On leur demande : « et toi, comment tu ferais ? »
Lucas insiste sur l’importance de former les apprentis et de leur donner des responsabilités. « Après 4-5 mois de formation, nous avons laissé plus d’autonomie, sur la vaccination des veaux pour commencer. Pour le motiver, nous lui faisons conduire le tracteur, la plupart des apprentis adorent ça. »
« Il voit qu’on lui fait confiance, qu’on essaie de l’intégrer à la structure. » Les éleveurs procèdent de même avec le salarié. Ils sollicitent l’avis de l’un et l’autre sur les projets techniques, par exemple sur l’élevage des veaux, la reproduction, etc. « Nous leur demandons : « et toi, comment tu ferais ? » »
Optimiser alimentation et génétique/se diversifier
Autres points auxquels Lucas et ses associés réfléchissent : baisser encore le taux de renouvellement, déjà descendu de 50 à 36 % en 10 ans, et limiter l’impact de la maladie de Mortellaro, dont ils « n’arrivent pas à se débarrasser », via « un travail quotidien pour renforcer les pattes ».
Il s’agit également d’optimiser l’alimentation avec des fourrages de qualité – faire en sorte que les vaches utilisent mieux l’ensilage et produisent plus de lait – et la génétique à travers un programme GHP (génétique haute performance), le génotypage, le sexage des meilleures génisses, les croisements terminaux. « Nous visons l’amélioration significative des performances des génisses et cherchons à adapter les taureaux à chaque bête bien sûr et au microcosme de la ferme. »
Les producteurs souhaitent, par ailleurs, se diversifier pour « dégager de la valeur ajoutée ». Suite à une étude de marché, ils vont développer un atelier pommes de terre de consommation, en déléguant à l’extérieur la plantation et l’arrachage pour que ce ne soit pas trop chronophage.
« Les craintes des jeunes sont économiques »
« Nous ne ferons que les traitements. À côté, il y a quand même les vaches et pas mal de surface à s’occuper. » Ils envisagent, en outre, d’augmenter un peu la production de lin. « Ma culture préférée, de cœur ! », s’exclame l’agriculteur. Et projettent d’investir dans une nouvelle presse pour cette culture afin de proposer, en plus, de l’entraide et de la prestation de services.

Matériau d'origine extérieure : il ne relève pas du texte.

Lemma codegen_entry_Returned
    (context : Context) (program : Program) (analysis : AnalysisResults)
    (entry : CodegenItem Entity * CodegenItem Method) (bytes : list Z) :
  snd (find_entry context program) = Some entry ->
  snd (codegen context program analysis) = Returned bytes ->
  exists gen,
    run (emit_program context analysis entry) Generator_new = Some (tt, gen)
    /\ finish gen = Some bytes.
Proof.
  intros Hentry. rewrite (codegen_entry _ _ _ entry Hentry).
  destruct (run (emit_program context analysis entry) Generator_new)
    as [[[] gen]|]; [|discriminate].
  destruct (finish gen) as [out|] eqn:Hfinish; [|discriminate].
  intros Hout. simplify_eq. by exists gen.
Qed.

(** C1: [codegen] returns the empty byte sequence if and only if entry-point
    resolution failed; when resolution succeeded and [codegen] returns, every
    phase has run to its end and the bytes are the generator's whole buffer
    after the fixup pass of [finish], at least the six bytes of the header. *)
Theorem codegen_empty_iff_no_entry
    (context : Context) (program : Program) (analysis : AnalysisResults) :
  (snd (codegen context program analysis) = Returned []
   <-> snd (find_entry context program) = None)
  /\ (forall entry bytes,
        snd (find_entry context program) = Some entry ->
        snd (codegen context program analysis) = Returned bytes ->
        exists gen,
          run (emit_program context analysis entry) Generator_new
          = Some (tt, gen)
          /\ finish gen = Some bytes
          /\ length bytes = length (code gen)
          /\ 6 <= length bytes).
Proof.
  assert (forall entry bytes,
    snd (find_entry context program) = Some entry ->
    snd (codegen context program analysis) = Returned bytes ->
    exists gen,
      run (emit_program context analysis entry) Generator_new = Some (tt, gen)
      /\ finish gen = Some bytes
      /\ length bytes = length (code gen)
      /\ 6 <= length bytes) as Hsuccess.
  { intros entry bytes Hentry Hout.
    destruct (codegen_entry_Returned _ _ _ _ _ Hentry Hout)
      as (gen & Hrun & Hfinish).
    exists gen. pose proof (apply_relocations_length _ _ _ _ Hfinish) as Hlen.
    pose proof (emit_program_length _ _ _ _ Hrun). repeat split; try done.
    lia. }
  split; [|exact Hsuccess]. split.
  - intros Hempty.
    destruct (snd (find_entry context program)) as [entry|] eqn:Hentry;
      [|reflexivity].
    destruct (Hsuccess entry [] eq_refl Hempty) as (gen & _ & _ & _ & Hlen).
    simpl in Hlen. lia.
  - intros Hnone. by rewrite codegen_no_entry.
Qed.

End PipelineFacts.


(** ** Drivers that make the same calls *)

Lemma GenM_eq_inv {A} (m1 m2 : GenM A) :
  GenM_eq m1 m2 ->
  match m1 with
  | Ret a => m2 = Ret a
  | Throw => m2 = Throw
  | Call c k1 => exists k2, m2 = Call c k2 /\ forall r, GenM_eq (k1 r) (k2 r)
  end.
Proof. intros Heq. destruct Heq; eauto. Qed.

Global Instance GenM_eq_refl {A} : Reflexive (@GenM_eq A).
Proof. intros m. induction m; constructor; auto. Qed.

Global Instance GenM_eq_sym {A} : Symmetric (@GenM_eq A).
Proof. intros m1 m2 Heq. induction Heq; constructor; auto. Qed.

Global Instance GenM_eq_trans {A} : Transitive (@GenM_eq A).
Proof.
  intros m1. induction m1 as [a| |c k1 IH]; intros m2 m3 H12 H23.
  - apply GenM_eq_inv in H12 as ->. exact H23.
  - apply GenM_eq_inv in H12 as ->. exact H23.
  - apply GenM_eq_inv in H12 as (k2 & -> & Hk12).
    apply GenM_eq_inv in H23 as (k3 & -> & Hk23).
    constructor. intros r. eapply IH; [apply Hk12 | apply Hk23].
Qed.

Lemma GenM_eq_bind {A B} (m1 m2 : GenM A) (f1 f2 : A -> GenM B) :
  GenM_eq m1 m2 -> (forall a, GenM_eq (f1 a) (f2 a)) ->
  GenM_eq (m1 ≫= f1) (m2 ≫= f2).
Proof.
  intros Hm Hf. induction Hm as [a| |c k1 k2 Hk IH].
  - apply Hf.
  - constructor.
  - constructor. exact IH.
Qed.

Lemma GenM_eq_bind_assoc {A B C} (m : GenM A) (f : A -> GenM B)
    (h : B -> GenM C) :
  GenM_eq ((m ≫= f) ≫= h) (m ≫= fun a => f a ≫= h).
Proof.
  induction m as [a| |c k IH].
  - reflexivity.
  - constructor.
  - constructor. exact IH.
Qed.

(** Drivers that make the same calls leave any generator in the same
    state. *)
Lemma GenM_eq_run {A} (m1 m2 : GenM A) (g : Generator) :
  GenM_eq m1 m2 -> run m1 g = run m2 g.
Proof.
  intros Heq. revert g. induction Heq as [a| |c k1 k2 Hk IH]; intros g;
    simpl; try reflexivity.
  destruct (step c g) as [[r g']|]; [apply IH | reflexivity].
Qed.

Lemma for_each_app {X} (f : X -> GenM unit) (xs ys : list X) :
  GenM_eq (for_each f (xs ++ ys)) (for_each f xs;; for_each f ys).
Proof.
  induction xs as [|x xs IH].
  - reflexivity.
  - change (GenM_eq (f x;; for_each f (xs ++ ys))
              ((f x;; for_each f xs);; for_each f ys)).
    etrans; [|symmetry; apply GenM_eq_bind_assoc].
    apply GenM_eq_bind; [reflexivity | intros _; exact IH].
Qed.

(** ** Descriptor and function emission *)

Section EmissionFacts.
Context `{Collaborators}.

Lemma emit_descriptors_from_worded
    (selectors : SelectorTable) (index : nat)
    (es : Map (CodegenItem Entity) EntityReachability) :
  GenM_eq (emit_descriptors_from selectors index es)
    (for_each (emit_entity selectors) (zip (seq index (length es)) es)).
Proof.
  revert index. induction es as [|[entity info] es IH]; intros index.
  - reflexivity.
  - change (GenM_eq
      (call (gen_define_relocatable (descriptor info) index);;
       emit_descriptor selectors entity info;;
       emit_descriptors_from selectors (S index) es)
      ((call (gen_define_relocatable (descriptor info) index);;
        emit_descriptor selectors entity info);;
       for_each (emit_entity selectors)
         (zip (seq (S index) (length es)) es))).
    etrans; [|symmetry; apply GenM_eq_bind_assoc].
    apply GenM_eq_bind; [reflexivity | intros _].
    apply GenM_eq_bind; [reflexivity | intros _]. apply IH.
Qed.

(** Where a completed run of the descriptor loop has registered the
    descriptors. *)
Lemma emit_descriptors_from_bound
    (selectors : SelectorTable)
    (es : Map (CodegenItem Entity) EntityReachability)
    (index : nat) (g g' : Generator) :
  run (emit_descriptors_from selectors index es) g = Some (tt, g') ->
  forall k entity info,
    es !! k = Some (entity, info) ->
    bound g !! descriptor info = None
    /\ bound g' !! descriptor info = Some (index + k).
Proof.
  revert index g. induction es as [|[entity0 info0] es IH]; intros index g Hrun.
  - intros k entity info Hk. by rewrite lookup_nil in Hk.
  - cbn [emit_descriptors_from] in Hrun.
    apply run_bind_Some in Hrun as ([] & g1 & Hdefine & Hrun).
    apply run_bind_Some in Hrun as ([] & g2 & Hrecord & Hrest).
    simpl in Hdefine.
    destruct (define_slot (descriptor info0) index g) as [g1'|] eqn:Hslot;
      simpl in Hdefine; [|discriminate].
    simplify_eq.
    apply define_slot_Some in Hslot as (Hfree & Hbound1 & _ & _).
    pose proof (run_grows _ _ _ _ Hrecord) as [_ Hsub12 _].
    pose proof (run_grows _ _ _ _ Hrest) as [_ Hsub2 _].
    intros [|k] entity info Hk; simpl in Hk; simplify_eq.
    + split; [done|]. rewrite Nat.add_0_r.
      eapply lookup_weaken; [|exact Hsub2].
      eapply lookup_weaken; [|exact Hsub12].
      rewrite Hbound1. apply lookup_insert_eq.
    + destruct (IH _ _ Hrest k entity info Hk) as [Hfree2 Hbound].
      split.
      * eapply lookup_weaken_None; [exact Hfree2|].
        etrans; [|exact Hsub12]. rewrite Hbound1. by apply insert_subseteq.
      * by rewrite Nat.add_succ_r.
Qed.

(** C9: descriptor emission registers the descriptor of the entity at
    0-based position [k] of the graph's iteration order at index [k]: the
    loop is "for the k-th entity, register at k, then emit the record", and
    after a completed run the descriptor slot of the k-th entity, free
    before, holds [k]. *)
Theorem emit_descriptors_positional
    (reachability : Reachability) (selectors : SelectorTable) :
  GenM_eq (emit_descriptors reachability selectors)
    (emit_descriptors_worded reachability selectors)
  /\ (forall g g' k entity info,
        run (emit_descriptors reachability selectors) g = Some (tt, g') ->
        entities reachability !! k = Some (entity, info) ->
        bound g !! descriptor info = None
        /\ bound g' !! descriptor info = Some k).
Proof.
  split.
  - apply emit_descriptors_from_worded.
  - intros g g' k entity info Hrun Hk.
    apply (emit_descriptors_from_bound _ _ _ _ _ Hrun k entity info Hk).
Qed.

Lemma has_body_true (entry : CodegenItem Method * MethodReachability) :
  has_body entry = true <-> body (definition (fst entry)) <> None.
Proof.
  unfold has_body. destruct (body (definition (fst entry))); split; congruence.
Qed.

Si on le questionne sur les perspectives et freins de l’installation en élevage, Lucas Septier repond que les principales craintes des jeunes éleveurs sont aujourd’hui économique. « Même si le prix du lait est actuellement plus rémunérateur, nous avons vu nos parents galérer en 2015-2016 », suite à la suppression des quotas laitiers, se souvient-il. Et celui-ci peut redescendre brusquement.
« Malheureusement, les crises passées ont fait un « tri » drastique parmi les producteurs. Ceux, qui restent ou qui s’orientent vers le métier d’éleveur, croient en son avenir ! », lance Lucas. L’autre inquiétude concerne la main-d’œuvre et « la peur de se retrouver seul sur l’exploitation », donc « d’y être tous les jours sans moment de répit ».